ASSIGNMENT → Find all the lines in the entries below that hold the word "under" and copy them.

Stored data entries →
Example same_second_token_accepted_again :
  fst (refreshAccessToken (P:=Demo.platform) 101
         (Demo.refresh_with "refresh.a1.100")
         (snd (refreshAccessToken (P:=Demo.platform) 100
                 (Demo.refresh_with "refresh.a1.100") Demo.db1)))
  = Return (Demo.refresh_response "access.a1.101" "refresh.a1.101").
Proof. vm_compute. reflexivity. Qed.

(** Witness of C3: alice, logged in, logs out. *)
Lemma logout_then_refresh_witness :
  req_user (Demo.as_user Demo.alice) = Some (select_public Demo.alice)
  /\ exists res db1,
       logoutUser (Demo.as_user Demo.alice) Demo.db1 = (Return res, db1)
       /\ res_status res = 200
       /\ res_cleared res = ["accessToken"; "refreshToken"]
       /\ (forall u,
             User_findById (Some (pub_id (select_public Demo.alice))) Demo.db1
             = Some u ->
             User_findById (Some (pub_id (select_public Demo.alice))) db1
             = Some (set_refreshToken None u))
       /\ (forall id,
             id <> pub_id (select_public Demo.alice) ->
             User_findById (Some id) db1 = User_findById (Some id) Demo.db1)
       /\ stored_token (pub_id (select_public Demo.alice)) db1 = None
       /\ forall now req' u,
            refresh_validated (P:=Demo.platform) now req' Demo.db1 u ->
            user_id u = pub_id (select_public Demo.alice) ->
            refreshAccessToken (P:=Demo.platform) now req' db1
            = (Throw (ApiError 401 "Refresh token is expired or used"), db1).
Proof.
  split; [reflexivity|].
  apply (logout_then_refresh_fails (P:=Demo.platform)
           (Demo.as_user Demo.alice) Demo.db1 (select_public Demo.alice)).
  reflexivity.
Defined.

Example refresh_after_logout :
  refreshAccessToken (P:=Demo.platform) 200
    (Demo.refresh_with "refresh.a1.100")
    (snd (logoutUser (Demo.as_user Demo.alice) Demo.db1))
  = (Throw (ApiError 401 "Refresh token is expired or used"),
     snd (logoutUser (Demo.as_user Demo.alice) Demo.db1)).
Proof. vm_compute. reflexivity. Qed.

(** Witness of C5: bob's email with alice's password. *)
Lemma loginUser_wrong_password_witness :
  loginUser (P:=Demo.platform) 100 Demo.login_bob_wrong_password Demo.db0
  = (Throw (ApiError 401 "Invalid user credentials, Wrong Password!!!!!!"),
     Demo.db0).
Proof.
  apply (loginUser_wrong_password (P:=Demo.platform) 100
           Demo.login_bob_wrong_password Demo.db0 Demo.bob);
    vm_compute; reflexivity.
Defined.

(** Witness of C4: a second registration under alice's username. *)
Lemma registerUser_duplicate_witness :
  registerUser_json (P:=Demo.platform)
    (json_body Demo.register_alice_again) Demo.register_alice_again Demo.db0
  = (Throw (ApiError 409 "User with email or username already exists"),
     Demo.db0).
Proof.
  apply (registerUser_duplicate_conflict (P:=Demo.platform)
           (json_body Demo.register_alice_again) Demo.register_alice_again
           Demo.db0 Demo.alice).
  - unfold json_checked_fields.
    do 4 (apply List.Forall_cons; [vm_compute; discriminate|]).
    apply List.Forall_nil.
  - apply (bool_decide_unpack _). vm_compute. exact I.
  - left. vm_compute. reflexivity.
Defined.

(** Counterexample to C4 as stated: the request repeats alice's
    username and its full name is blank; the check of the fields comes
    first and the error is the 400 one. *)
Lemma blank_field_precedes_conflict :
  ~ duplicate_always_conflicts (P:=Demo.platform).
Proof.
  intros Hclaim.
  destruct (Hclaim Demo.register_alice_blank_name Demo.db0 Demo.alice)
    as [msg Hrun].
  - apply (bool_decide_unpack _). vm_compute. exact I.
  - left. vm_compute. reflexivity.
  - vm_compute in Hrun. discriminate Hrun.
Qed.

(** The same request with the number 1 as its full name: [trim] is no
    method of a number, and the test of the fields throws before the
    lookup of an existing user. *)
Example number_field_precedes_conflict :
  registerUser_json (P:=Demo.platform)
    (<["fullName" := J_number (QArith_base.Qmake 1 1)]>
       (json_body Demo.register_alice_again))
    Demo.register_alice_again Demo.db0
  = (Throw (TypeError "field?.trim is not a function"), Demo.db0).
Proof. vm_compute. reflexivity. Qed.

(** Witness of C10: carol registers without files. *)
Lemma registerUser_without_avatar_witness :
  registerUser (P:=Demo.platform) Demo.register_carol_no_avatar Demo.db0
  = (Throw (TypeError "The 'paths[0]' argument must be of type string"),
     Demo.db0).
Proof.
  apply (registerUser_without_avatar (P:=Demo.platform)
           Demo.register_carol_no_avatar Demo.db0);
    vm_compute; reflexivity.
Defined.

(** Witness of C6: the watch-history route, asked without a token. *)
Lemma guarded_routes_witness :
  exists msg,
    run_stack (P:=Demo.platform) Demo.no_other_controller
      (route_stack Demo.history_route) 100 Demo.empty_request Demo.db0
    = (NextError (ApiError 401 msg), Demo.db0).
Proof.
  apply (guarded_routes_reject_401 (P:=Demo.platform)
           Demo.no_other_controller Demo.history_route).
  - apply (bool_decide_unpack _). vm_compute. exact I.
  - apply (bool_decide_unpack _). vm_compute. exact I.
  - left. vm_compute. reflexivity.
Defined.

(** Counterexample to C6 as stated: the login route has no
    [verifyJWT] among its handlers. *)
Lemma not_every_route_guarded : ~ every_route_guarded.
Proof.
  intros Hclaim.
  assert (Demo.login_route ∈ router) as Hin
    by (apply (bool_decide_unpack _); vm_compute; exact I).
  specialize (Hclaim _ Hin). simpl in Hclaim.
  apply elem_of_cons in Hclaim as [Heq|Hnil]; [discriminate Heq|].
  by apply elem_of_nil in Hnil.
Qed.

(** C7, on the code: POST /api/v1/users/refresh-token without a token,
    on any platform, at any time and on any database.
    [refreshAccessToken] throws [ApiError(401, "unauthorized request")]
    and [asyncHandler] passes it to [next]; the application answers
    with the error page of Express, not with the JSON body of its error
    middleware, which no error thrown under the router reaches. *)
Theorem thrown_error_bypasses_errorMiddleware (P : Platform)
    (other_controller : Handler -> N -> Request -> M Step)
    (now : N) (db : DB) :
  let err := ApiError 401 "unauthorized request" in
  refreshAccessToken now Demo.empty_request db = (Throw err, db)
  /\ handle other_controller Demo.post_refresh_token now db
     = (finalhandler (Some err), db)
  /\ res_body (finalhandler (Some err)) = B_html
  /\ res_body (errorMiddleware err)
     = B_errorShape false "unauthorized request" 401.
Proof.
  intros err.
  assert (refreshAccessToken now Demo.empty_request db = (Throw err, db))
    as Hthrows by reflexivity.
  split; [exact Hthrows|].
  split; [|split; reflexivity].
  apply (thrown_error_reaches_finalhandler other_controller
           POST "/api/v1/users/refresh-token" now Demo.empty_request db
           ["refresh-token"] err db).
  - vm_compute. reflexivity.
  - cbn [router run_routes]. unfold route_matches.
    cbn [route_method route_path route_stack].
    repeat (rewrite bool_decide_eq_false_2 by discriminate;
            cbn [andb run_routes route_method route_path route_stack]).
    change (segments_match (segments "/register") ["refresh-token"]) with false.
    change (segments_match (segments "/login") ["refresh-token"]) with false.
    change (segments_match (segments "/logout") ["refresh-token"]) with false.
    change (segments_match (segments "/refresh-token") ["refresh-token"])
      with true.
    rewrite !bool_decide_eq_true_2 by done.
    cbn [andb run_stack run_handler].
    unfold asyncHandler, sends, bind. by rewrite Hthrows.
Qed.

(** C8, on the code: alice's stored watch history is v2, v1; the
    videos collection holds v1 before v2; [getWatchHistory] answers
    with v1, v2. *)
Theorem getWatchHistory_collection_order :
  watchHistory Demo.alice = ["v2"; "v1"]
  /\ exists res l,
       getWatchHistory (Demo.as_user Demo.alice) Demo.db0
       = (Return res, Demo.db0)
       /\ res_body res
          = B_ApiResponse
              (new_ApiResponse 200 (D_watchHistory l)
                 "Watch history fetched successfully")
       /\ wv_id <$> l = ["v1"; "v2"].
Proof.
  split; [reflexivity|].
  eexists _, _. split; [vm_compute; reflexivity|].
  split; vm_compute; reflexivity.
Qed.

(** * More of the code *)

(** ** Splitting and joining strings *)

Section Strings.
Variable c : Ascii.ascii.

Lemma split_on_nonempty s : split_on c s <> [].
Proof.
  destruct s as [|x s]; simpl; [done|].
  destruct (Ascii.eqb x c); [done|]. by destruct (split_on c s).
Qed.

FINAL ANSWER →
(** Witness of C4: a second registration under alice's username. *)
    middleware, which no error thrown under the router reaches. *)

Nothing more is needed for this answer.